*** Block opens ***

(** The literals of the source, as binary64 numbers. *)
Lemma literals_binary64 :
  (lit 0.059 = 0.059 /\ lit 0.02 = 0.02 /\ lit 1.3 = 1.3 /\ lit 1.5 = 1.5
   /\ lit 0.1 = 0.1 /\ lit 0.3 = 0.3 /\ lit 0.35 = 0.35 /\ lit 0.09 = 0.09)%float.
Proof. vm_compute. repeat split. Qed.

(** ** Calls that are answered *)

Lemma accepted_amplitude {F} `{Numeric F} (self : Terrain.t F) waveform (n : nat) :
  square self -> accepted self waveform ->
  exists m n1, Terrain.amplitude self waveform n = Ok (m, n1).
Proof.
  intros (Hx & Hy & Hc) Hacc. destruct waveform as [wf |]; simpl in Hacc.
  - eexists _, _. apply amplitude_Some; [assumption | now rewrite Hx, Hy].
  - eexists _, _. apply amplitude_None. now rewrite Hx, Hy.
Qed.

Lemma triangulate_face_valid {F} `{Numeric F} (nfaces a b c : Z) :
  In (a, b, c) (fst (Terrain.triangulate (F:=F) nfaces)) ->
  a <> b /\ a <> c /\ b <> c
  /\ 0 <= a < nfaces ^ 2 /\ 0 <= b < nfaces ^ 2 /\ 0 <= c < nfaces ^ 2.
Proof.
  intros Hin. apply in_triangulate_faces in Hin.
  destruct Hin as (yid & xid & Hy & Hx & Ha & Hc & Hb).
  assert (Hrow : yid * nfaces + nfaces <= (nfaces - 1) * nfaces) by nia.
  assert (Hsq : nfaces ^ 2 = nfaces * nfaces) by lia.
  destruct Hb as [Hb | Hb]; repeat split; nia.
Qed.

(** The vertex of a cell, once the height multipliers are known. *)
Lemma mesh_vertex {F} `{Numeric F} (self : Terrain.t F) (offset height : F)
      (waveform : option bytes) (n n' : nat)
      (verts : ndarray (list (Terrain.vertex F)))
      (faces : ndarray (list Terrain.face))
      (colors : ndarray (list (Terrain.color F)))
      (i j : nat) (x y : F) :
  Terrain.mesh self offset height waveform n = Ok ((verts, faces, colors), n') ->
  nth_error (Terrain.xpoints self) i = Some x ->
  nth_error (Terrain.ypoints self) j = Some y ->
  exists m n1 a,
    Terrain.amplitude self waveform n = Ok (m, n1)
    /\ index2 m (Z.of_nat i) (Z.of_nat j) = Ok a
    /\ nth_error (cells m) (i * length (Terrain.ypoints self) + j) = Some a
    /\ nth_error (data verts) (i * length (Terrain.ypoints self) + j)
       = Some (x, y, mul a (Terrain.noise_sample self (Z.of_nat i) (Z.of_nat j))).
Proof.
  intros Hmesh Hx Hy.
  apply mesh_inv in Hmesh. destruct Hmesh as (m & n1 & Hamp & _ & Hr).
  injection Hr as -> _ _. cbn [data].
  destruct (amplitude_shape _ _ _ _ _ Hamp) as (Hm & Hrows & Hcols).
  assert (Hi : (i < length (Terrain.xpoints self))%nat)
    by (apply nth_error_Some; congruence).
  assert (Hj : (j < length (Terrain.ypoints self))%nat)
    by (apply nth_error_Some; congruence).
  destruct (index2_Ok m i j Hm) as (a & Ha & Hcell);
    [unfold len in *; lia | unfold len in *; lia |].
  exists m, n1, a. repeat split; try assumption.
  - rewrite <- Hcell. f_equal. rewrite Hcols. unfold len. lia.
  - rewrite (nth_error_grid self m i j x y Hx Hy). unfold cell. now rewrite Ha.
Qed.

Lemma low_byte_pcm16 (lo hi : byte) : low_byte (pcm16 lo hi) = byte_value lo.
Proof.
  pose proof (byte_value_range lo) as Hlo. pose proof (byte_value_range hi) as Hhi.
  unfold low_byte, pcm16, int16, wrap.
  change (2 ^ (16 - 1)) with 32768. change (2 ^ 16) with 65536.
  pose proof (Z.mod_pos_bound (byte_value lo + 256 * byte_value hi + 32768) 65536 eq_refl).
  pose proof (Z.div_mod (byte_value lo + 256 * byte_value hi + 32768) 65536 ltac:(lia)).
  set (q := (byte_value lo + 256 * byte_value hi + 32768) / 65536) in *.
  set (r := (byte_value lo + 256 * byte_value hi + 32768) mod 65536) in *.
  symmetry. apply (Z.mod_unique _ _ (byte_value hi - 256 * q)); lia.
Qed.

Lemma decoded_cell {F} `{Numeric F} (self : Terrain.t F) (wf : bytes)
      (i j : nat) (lo : byte) :
  len wf = 2 * (len (Terrain.xpoints self) * len (Terrain.ypoints self)) ->
  (i < length (Terrain.xpoints self))%nat ->
  (j < length (Terrain.ypoints self))%nat ->
  nth_error wf (2 * (i * length (Terrain.ypoints self) + j)) = Some lo ->
  index2 {| rows := len (Terrain.xpoints self);
            cols := len (Terrain.ypoints self);
            cells := decoded wf |} (Z.of_nat i) (Z.of_nat j)
  = Ok (mul (of_Z (int8 (byte_value lo))) (lit 0.02)).
Proof.
  intros Hlen Hi Hj Hlo.
  set (m := {| rows := len (Terrain.xpoints self);
               cols := len (Terrain.ypoints self); cells := decoded wf |}).
  assert (Hm : filled m).
  { unfold filled, m. cbn [rows cols cells].
    pose proof (len_nonneg (Terrain.xpoints self)).
    pose proof (len_nonneg (Terrain.ypoints self)).
    repeat split; try assumption.
    unfold decoded, len in *. rewrite length_map.
    rewrite (length_every_other wf
               (length (Terrain.xpoints self) * length (Terrain.ypoints self))); lia. }
  destruct (index2_Ok m i j Hm) as (a & Ha & Hcell);
    [unfold m, len; cbn [rows]; lia | unfold m, len; cbn [cols]; lia |].
  rewrite Ha. f_equal.
  unfold m in Hcell. cbn [cols cells] in Hcell. unfold len in Hcell.
  rewrite Nat2Z.id in Hcell. unfold decoded in Hcell.
  rewrite nth_error_map, nth_error_every_other, Hlo in Hcell.
  now injection Hcell.
Qed.

(** ** The constructor and the frames after it *)

Lemma arange_nth {F} `{Numeric F} (start stop step : F) (l : list F) (i : nat) (x : F) :
  arange start stop step = Ok l ->
  nth_error l i = Some x ->
  x = if Z.of_nat i =? 0 then start
      else if Z.of_nat i =? 1 then add start step
      else add start (mul (of_Z (Z.of_nat i)) (sub (add start step) start)).
Proof.
  unfold arange. destruct (ceil (div (sub stop start) step)) as [length |];
    [| discriminate].
  intros [= <-] Hx. rewrite nth_error_map in Hx.
  destruct (nth_error (range length) i) as [k |] eqn:Hk; [| discriminate].
  assert (Hi : (i < Z.to_nat length)%nat).
  { rewrite <- length_range. apply nth_error_Some. congruence. }
  rewrite (nth_error_range length i Hi) in Hk. injection Hk as <-.
  simpl in Hx. now injection Hx.
Qed.

Lemma configure_inv {F} `{Numeric F} (OpenSimplex : Z -> F -> F -> F) (nsteps : F)
      (self : Terrain.t F) :
  Terrain.configure OpenSimplex nsteps = Ok self ->
  exists points,
    arange (of_Z (-20)) (add (of_Z 20) nsteps) nsteps = Ok points
    /\ Terrain.xpoints self = points /\ Terrain.ypoints self = points
    /\ Terrain.nfaces self = len points
    /\ Terrain.CHUNK self = len points * len points
    /\ Terrain.frames_per_buffer (Terrain.stream self) = len points * len points
    /\ Terrain.offset self = of_Z 0
    /\ Terrain.nsteps self = nsteps
    /\ Terrain.noise self = OpenSimplex 0.
Proof.
  unfold Terrain.configure.
  destruct (arange (of_Z (-20)) (add (of_Z 20) nsteps) nsteps) as [points | e];
    [| discriminate].
  intros [= <-]. exists points. cbn. repeat split.
Qed.

Lemma construct_inv {F} `{Numeric F} (OpenSimplex : Z -> F -> F -> F) (nsteps : F)
      (built : Terrain.t F) (n n' : nat) :
  Terrain.construct OpenSimplex nsteps n = Ok (built, n') ->
  exists self item,
    Terrain.configure OpenSimplex nsteps = Ok self
    /\ built = Terrain.set_mountains self item.
Proof.
  unfold Terrain.construct. intros Hb. apply bind_Ok in Hb.
  destruct Hb as (self & k & Hconf & Hb). unfold lift in Hconf.
  destruct (Terrain.configure OpenSimplex nsteps) as [self0 |]; [| discriminate].
  injection Hconf as -> _.
  apply bind_Ok in Hb. destruct Hb as ([[verts faces] colors] & k' & _ & Hret).
  injection Hret as <- _. now eexists _, _.
Qed.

*** Block closes ***

*What is expected*
Look through the entries and copy every line in which the string "OpenSimplex" appears.

*Written answer*
Lemma configure_inv {F} `{Numeric F} (OpenSimplex : Z -> F -> F -> F) (nsteps : F)
  Terrain.configure OpenSimplex nsteps = Ok self ->
    /\ Terrain.noise self = OpenSimplex 0.
Lemma construct_inv {F} `{Numeric F} (OpenSimplex : Z -> F -> F -> F) (nsteps : F)
  Terrain.construct OpenSimplex nsteps n = Ok (built, n') ->
    Terrain.configure OpenSimplex nsteps = Ok self
  destruct (Terrain.configure OpenSimplex nsteps) as [self0 |]; [| discriminate].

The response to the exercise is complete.